Search the data for "NoSubscriber" and copy every matching line.

(Stored data)
--- START ---

(* ===== verification/Blew.v ===== *)
(** * Blew: the radio on top of the [blew] crate ([transport/driver.rs], [BlewDriver])

    [blew]'s [Central] and [Peripheral] are code outside the repository: a
    class with one asynchronous request per method the source calls.  The model
    of [BlewDriver] keeps, next to the driver's own fields, the log of the
    requests issued; a request that its caller stopped waiting for is in the log
    all the same, since the platform may have carried it out. *)

From S2P Require Import Prelude Async Peer Interface Events.
Open Scope Z_scope.

(** The parts of a GATT table the source fills in. *)
Module CharProps.
(** [CharacteristicProperties], as a set of flags. *)
Record t := mk { write_without_response : bool; notify : bool; read : bool }.
End CharProps.
Module AttrPerms.
Record t := mk { p_write : bool; p_read : bool }.
End AttrPerms.

Record GattCharacteristic := mkGattCharacteristic {
  gc_uuid : Uuid;
  gc_properties : CharProps.t;
  gc_permissions : AttrPerms.t;
  gc_value : Bytes;
}.
Record GattService := mkGattService {
  gs_uuid : Uuid;
  gs_primary : bool;
  gs_characteristics : list GattCharacteristic;
}.
(** [AdvertisingConfig { local_name: LocalName::None, service_uuids }]. *)
Record AdvertisingConfig := mkAdvertisingConfig { service_uuids : list Uuid }.

Module Delivery.
Inductive t := Delivered | NoSubscriber.
End Delivery.

(** Requests to [blew]. *)
Module BlewCall.
Inductive t :=
| CentralNew
| PeripheralNew
| CentralWaitReady (limit : Duration)
| PeripheralWaitReady (limit : Duration)
| AddService (s : GattService)
| StartAdvertising (c : AdvertisingConfig)
| StopAdvertising
| StartScan
| StopScan
| L2capListener
| Connect (d : DeviceId)
| DiscoverServices (d : DeviceId)
| Subscribe (d : DeviceId) (u : Uuid)
| Disconnect (d : DeviceId)
| WriteChar (d : DeviceId) (u : Uuid) (bytes : Bytes)
| NotifyChar (d : DeviceId) (u : Uuid) (bytes : Bytes)
| ReadChar (d : DeviceId) (u : Uuid)
| OpenL2cap (d : DeviceId) (psm : Z)
| IsPowered
| Refresh (d : DeviceId).

(** What a request returns when it succeeds. *)
Definition reply (c : t) : Type :=
  match c with
  | L2capListener => Z * Z (* the PSM and the listener *)
  | NotifyChar _ _ _ => Delivery.t
  | ReadChar _ _ => Bytes
  | OpenL2cap _ _ => L2capChannel
  | IsPowered => bool
  | _ => unit
  end.
End BlewCall.

(** The crate: every request is an asynchronous call on the platform's state. *)
Class Blew (N : Type) := {
  blew : forall c : BlewCall.t, Async N (BlewError.t + BlewCall.reply c);
  blew_timely c : Timely (blew c);
  (** [Central::mtu] cannot fail. *)
  blew_mtu : DeviceId -> Async N Z;
}.
#[global] Existing Instance blew_timely.

(** [BlewDriver].  [scan_filter] only says whether there is one: the source only
    ever uses [ScanFilter::default()].  [accepting] lists the listeners handed to
    [run_l2cap_accept]. *)
Record BlewDriver (N : Type) := mkBlewDriver {
  native : N;
  log : list BlewCall.t;
  next_channel_id : Z;
  channels_by_device : gmap DeviceId ChannelHandle;
  services : list GattService;
  advertising_config : AdvertisingConfig;
  scan_filter : bool;
  psm : Z;
  accepting : list Z;
}.
#[global] Arguments mkBlewDriver {N} _ _ _ _ _ _ _ _ _.
#[global] Arguments native {N} _.
#[global] Arguments log {N} _.
#[global] Arguments next_channel_id {N} _.
#[global] Arguments channels_by_device {N} _.
#[global] Arguments services {N} _.
#[global] Arguments advertising_config {N} _.
#[global] Arguments scan_filter {N} _.
#[global] Arguments psm {N} _.
#[global] Arguments accepting {N} _.

Section BlewDriver.
Context {N : Type} {BL : Blew N}.
Implicit Types b : BlewDriver N.

Definition BlewDriver_new (n : N) (l : list BlewCall.t) (services : list GattService)
    (c : AdvertisingConfig) (scan : bool) : BlewDriver N :=
  mkBlewDriver n l 1 ∅ services c scan 0 [].

(** Issue a request: it is logged when it is issued. *)
Definition request (c : BlewCall.t) : Async (BlewDriver N) (BlewError.t + BlewCall.reply c) :=
  fun w b =>
  match blew c w (native b) with
  | (r, n) => (r, mkBlewDriver n (log b ++ [c]) (next_channel_id b) (channels_by_device b)
                    (services b) (advertising_config b) (scan_filter b) (psm b) (accepting b))
  end.

(** [?] with [From<BlewError> for BleError]. *)
Definition from_blew {A} (r : BlewError.t + A) : BleResult A :=
  match r with inl e => inl (BleError.Blew e) | inr a => inr a end.
Definition ask (c : BlewCall.t) : Async (BlewDriver N) (BleResult (BlewCall.reply c)) :=
  r ← request c; mret (from_blew r).

Definition set_channels next m (b : BlewDriver N) : BlewDriver N :=
  mkBlewDriver (native b) (log b) next m (services b) (advertising_config b) (scan_filter b)
    (psm b) (accepting b).
Definition listen (v listener : Z) (b : BlewDriver N) : BlewDriver N :=
  mkBlewDriver (native b) (log b) (next_channel_id b) (channels_by_device b) (services b)
    (advertising_config b) (scan_filter b) v (accepting b ++ [listener]).

Definition GATT_SETUP_TIMEOUT : Duration := from_secs 30.

Definition bounded_gatt_setup {I} (work : Async I (BleResult unit)) : Async I (BleResult unit) :=
  r ← timeout GATT_SETUP_TIMEOUT work;
  mret (match r with Some r => r | None => inl (BleError.Timeout "GATT setup") end).

Definition bd_connect (d : DeviceId) : Async (BlewDriver N) (BleResult ChannelHandle) :=
  try_bind (ask (BlewCall.Connect d)) (fun _ =>
  try_bind (bounded_gatt_setup (
    try_bind (ask (BlewCall.DiscoverServices d)) (fun _ =>
    ask (BlewCall.Subscribe d IROH_P2C_CHAR_UUID)))) (fun _ =>
  id ← a_gets next_channel_id;
  let handle := mkChannelHandle id ConnectPath.Gatt in
  a_modify (fun b => set_channels (wrapping_add u64_max (next_channel_id b) 1)
                       (<[d := handle]> (channels_by_device b)) b);;
  mret (inr handle))).

Definition bd_disconnect (d : DeviceId) : Async (BlewDriver N) (BleResult unit) :=
  try_bind (ask (BlewCall.Disconnect d)) (fun _ =>
  a_modify (fun b => set_channels (next_channel_id b) (delete d (channels_by_device b)) b);;
  mret (inr tt)).

Definition bd_write_c2p (d : DeviceId) (bytes : Bytes) : Async (BlewDriver N) (BleResult unit) :=
  ask (BlewCall.WriteChar d IROH_C2P_CHAR_UUID bytes).

(** [Delivery::NoSubscriber] is a success. *)
Definition bd_notify_p2c (d : DeviceId) (bytes : Bytes) : Async (BlewDriver N) (BleResult unit) :=
  try_bind (ask (BlewCall.NotifyChar d IROH_P2C_CHAR_UUID bytes)) (fun _ => mret (inr tt)).

Definition bd_read_psm (d : DeviceId) : Async (BlewDriver N) (BleResult (option Z)) :=
  try_bind (ask (BlewCall.ReadChar d IROH_PSM_CHAR_UUID)) (fun bytes =>
  mret (inr (parse_psm bytes))).

(** A failed read is reported as "no version". *)
Definition bd_read_version (d : DeviceId) : Async (BlewDriver N) (BleResult (option Z)) :=
  r ← request (BlewCall.ReadChar d IROH_VERSION_CHAR_UUID);
  mret (match r with inr bytes => inr (parse_version bytes) | inl _ => inr None end).

Definition bd_open_l2cap (d : DeviceId) (psm : Z) : Async (BlewDriver N) (BleResult L2capChannel) :=
  ask (BlewCall.OpenL2cap d psm).

Definition bd_start_scan : Async (BlewDriver N) (BleResult unit) := ask BlewCall.StartScan.
Definition bd_stop_scan : Async (BlewDriver N) (BleResult unit) := ask BlewCall.StopScan.

(** [for service in &self.services { add_service(service).await }], errors
    logged. *)
Fixpoint add_services (l : list GattService) : Async (BlewDriver N) unit :=
  match l with
  | [] => mret tt
  | s :: l' => request (BlewCall.AddService s);; add_services l'
  end.

Definition bd_rebuild_server : Async (BlewDriver N) (BleResult unit) :=
  request BlewCall.StopAdvertising;;
  l ← a_gets services;
  add_services l;;
  mret (inr tt).

Definition bd_restart_advertising : Async (BlewDriver N) (BleResult unit) :=
  request BlewCall.StopAdvertising;;
  c ← a_gets advertising_config;
  ask (BlewCall.StartAdvertising c).

Definition bd_restart_l2cap_listener : Async (BlewDriver N) (BleResult (option Z)) :=
  r ← request BlewCall.L2capListener;
  match r with
  | inr (v, listener) => a_modify (listen v listener);; mret (inr (Some v))
  | inl _ => mret (inr None)
  end.

Definition bd_restart_scan : Async (BlewDriver N) (BleResult unit) :=
  f ← a_gets scan_filter;
  if negb f then mret (inr tt)
  else
    request BlewCall.StopScan;;
    ask BlewCall.StartScan.

(** [unwrap_or(false)]. *)
Definition bd_is_powered : Async (BlewDriver N) bool :=
  r ← request BlewCall.IsPowered;
  mret (match r with inr p => p | inl _ => false end).

(** Only Android has a cache to refresh. *)
Definition bd_refresh (android : bool) (d : DeviceId) : Async (BlewDriver N) (BleResult unit) :=
  if android then ask (BlewCall.Refresh d) else mret (inr tt).

Definition bd_mtu (d : DeviceId) : Async (BlewDriver N) Z := fun w b =>
  let '(r, n) := blew_mtu d w (native b) in
  (r, mkBlewDriver n (log b) (next_channel_id b) (channels_by_device b) (services b)
        (advertising_config b) (scan_filter b) (psm b) (accepting b)).

#[global] Instance request_timely c : Timely (request c).
Proof.
  intros w b t a b' Hw. unfold request. destruct (blew c w (native b)) as [r n] eqn:E.
  intros [= -> _]. by eapply (blew_timely c).
Qed.
#[global] Instance bounded_gatt_setup_timely {I} (c : Async I (BleResult unit)) :
  Timely c -> Timely (bounded_gatt_setup c).
Proof.
  intros Hc. apply timely_bind; [|intros; apply _]. by apply timely_timeout.
Qed.

#[global, refine] Instance blew_interface (android : bool) : BleInterface (BlewDriver N) := {|
  connect := bd_connect; disconnect := bd_disconnect; write_c2p := bd_write_c2p;
  notify_p2c := bd_notify_p2c; read_psm := bd_read_psm; read_version := bd_read_version;
  open_l2cap := bd_open_l2cap; start_scan := bd_start_scan; stop_scan := bd_stop_scan;
  rebuild_server := bd_rebuild_server; restart_advertising := bd_restart_advertising;
  restart_l2cap_listener := bd_restart_l2cap_listener; restart_scan := bd_restart_scan;
  is_powered := bd_is_powered; refresh := bd_refresh android; mtu := bd_mtu;
|}.
Proof.
  all: intros d; unfold bd_connect, bd_disconnect, bd_read_psm, bd_read_version, bd_open_l2cap,
    ask; try apply _.
  - apply timely_bind; [exact (request_timely (BlewCall.ReadChar d _))|]. intros []; apply timely_ret.
  - unfold bd_refresh, ask. destruct android; apply _.
Defined.

(** ** The channel table *)

(** Every handle handed out has its own id, below the next one. *)
Definition handles_ok (b : BlewDriver N) : Prop :=
  (forall d h, channels_by_device b !! d = Some h -> 0 <= ch_id h < next_channel_id b) /\
  (forall d d' h h', channels_by_device b !! d = Some h -> channels_by_device b !! d' = Some h' ->
     ch_id h = ch_id h' -> d = d').

Lemma request_table c w b r b' :
  request c w b = (r, b') -> channels_by_device b' = channels_by_device b /\
    next_channel_id b' = next_channel_id b /\ log b' = log b ++ [c].
Proof. unfold request. destruct (blew c w (native b)). by intros [= <- <-]. Qed.

Lemma ask_table c w b r b' :
  ask c w b = (r, b') -> channels_by_device b' = channels_by_device b /\
    next_channel_id b' = next_channel_id b /\ log b' = log b ++ [c].
Proof.
  unfold ask, mbind, Async_bind. destruct (request c w b) as [[[t a]|] b1] eqn:E;
    apply request_table in E; by intros [= <- <-].
Qed.

(** Discovery and subscription, however they end. *)
Lemma setup_table d w b r b' :
  bounded_gatt_setup (try_bind (ask (BlewCall.DiscoverServices d)) (fun _ =>
    ask (BlewCall.Subscribe d IROH_P2C_CHAR_UUID))) w b = (r, b') ->
  channels_by_device b' = channels_by_device b /\ next_channel_id b' = next_channel_id b /\
  (forall t, r = Some (t, inr tt) -> log b' = log b ++ [BlewCall.DiscoverServices d;
     BlewCall.Subscribe d IROH_P2C_CHAR_UUID]).
Proof.
  unfold bounded_gatt_setup, try_bind. unfold mbind at 1, Async_bind at 1, timeout.
  set (w' := match w with Some b0 => _ | None => _ end). unfold mbind, Async_bind.
  destruct (ask (BlewCall.DiscoverServices d) (Some w') b) as [[[t1 r1]|] b1] eqn:E1;
    apply ask_table in E1 as (Ht1 & Hn1 & Hl1).
  2: { destruct (fits_in _ _); cbn; intros [= <- <-]; split_and!; done. }
  destruct r1 as [e|[]].
  { cbn. intros [= <- <-]. split_and!; done. }
  destruct (ask (BlewCall.Subscribe d _) _ b1) as [[[t2 r2]|] b2] eqn:E2;
    apply ask_table in E2 as (Ht2 & Hn2 & Hl2); cbn.
  - intros [= <- <-]. rewrite Ht2, Hn2. split_and!; [done..|]. intros t _. by rewrite Hl2, Hl1, <- app_assoc.
  - destruct (fits_in _ _); cbn; intros [= <- <-]; rewrite Ht2, Hn2; split_and!; done.
Qed.

(** A connection gets a handle of its own.  A successful [connect] asked the
    radio to connect, to discover services and to subscribe to the
    peripheral-to-central characteristic, in this order and nothing else, and
    returned a fresh channel id, which it recorded for the device; whenever it
    does not succeed, because of an error, its own thirty-second limit or its
    caller's, the table of channels is unchanged.  Ids stay distinct. *)
Theorem connect_fresh_handle (d : DeviceId) (w : option Duration) (b b' : BlewDriver N)
    (r : option (Duration * BleResult ChannelHandle)) :
  handles_ok b -> 0 <= next_channel_id b < u64_max ->
  bd_connect d w b = (r, b') ->
  handles_ok b' /\
  match r with
  | Some (_, inr h) =>
      h = mkChannelHandle (next_channel_id b) ConnectPath.Gatt /\
      (forall d' h', channels_by_device b !! d' = Some h' -> ch_id h' <> ch_id h) /\
      channels_by_device b' = <[d := h]> (channels_by_device b) /\
      log b' = log b ++ [BlewCall.Connect d; BlewCall.DiscoverServices d;
                         BlewCall.Subscribe d IROH_P2C_CHAR_UUID]
  | _ => channels_by_device b' = channels_by_device b
  end.
Proof.
  intros Hok Hn. assert (forall b1 : BlewDriver N, channels_by_device b1 = channels_by_device b ->
    next_channel_id b1 = next_channel_id b -> handles_ok b1) as Hsame.
  { intros b1 E1 E2. unfold handles_ok. by rewrite E1, E2. }
  unfold bd_connect, try_bind. unfold mbind at 1, Async_bind at 1.
  destruct (ask (BlewCall.Connect d) w b) as [[[t1 r1]|] b1] eqn:E1;
    apply ask_table in E1 as (Ht1 & Hn1 & Hl1).
  2: { intros [= <- <-]. auto. }
  destruct r1 as [e|[]]; [intros [= <- <-]; auto|].
  unfold mbind at 1, Async_bind at 1.
  destruct (bounded_gatt_setup _ _ b1) as [[[t2 r2]|] b2] eqn:E2;
    apply setup_table in E2 as (Ht2 & Hn2 & Hl2).
  2: { intros [= <- <-]. split; [apply Hsame|]; congruence. }
  destruct r2 as [e|[]]; [intros [= <- <-]; split; [apply Hsame|]; congruence|].
  specialize (Hl2 _ eq_refl). cbn. intros [= <- <-]. cbn.
  rewrite Ht2, Ht1, Hn2, Hn1, Hl2, Hl1, <- app_assoc. destruct Hok as [Hlt Hinj].
  assert (forall d' h', channels_by_device b !! d' = Some h' -> ch_id h' <> next_channel_id b) as Hf.
  { intros d' h' E. apply Hlt in E. lia. }
  split; [|done]. unfold handles_ok. cbn. rewrite ?Ht2, ?Ht1, ?Hn2, ?Hn1.
  rewrite wrapping_add_small by lia. split.
  - intros d' h [[<- <-]|[_ E]]%lookup_insert_Some; [cbn; lia|]. apply Hlt in E. lia.
  - intros d1 d2 h1 h2 [[<- <-]|[_ E1]]%lookup_insert_Some [[<- <-]|[_ E2]]%lookup_insert_Some E;
      cbn in E; [done|..].
    + by destruct (Hf _ _ E2).
    + by destruct (Hf _ _ E1).
    + by eapply Hinj.
Qed.
End BlewDriver.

--- END ---

# [Your solution]
Inductive t := Delivered | NoSubscriber.
(** [Delivery::NoSubscriber] is a success. *)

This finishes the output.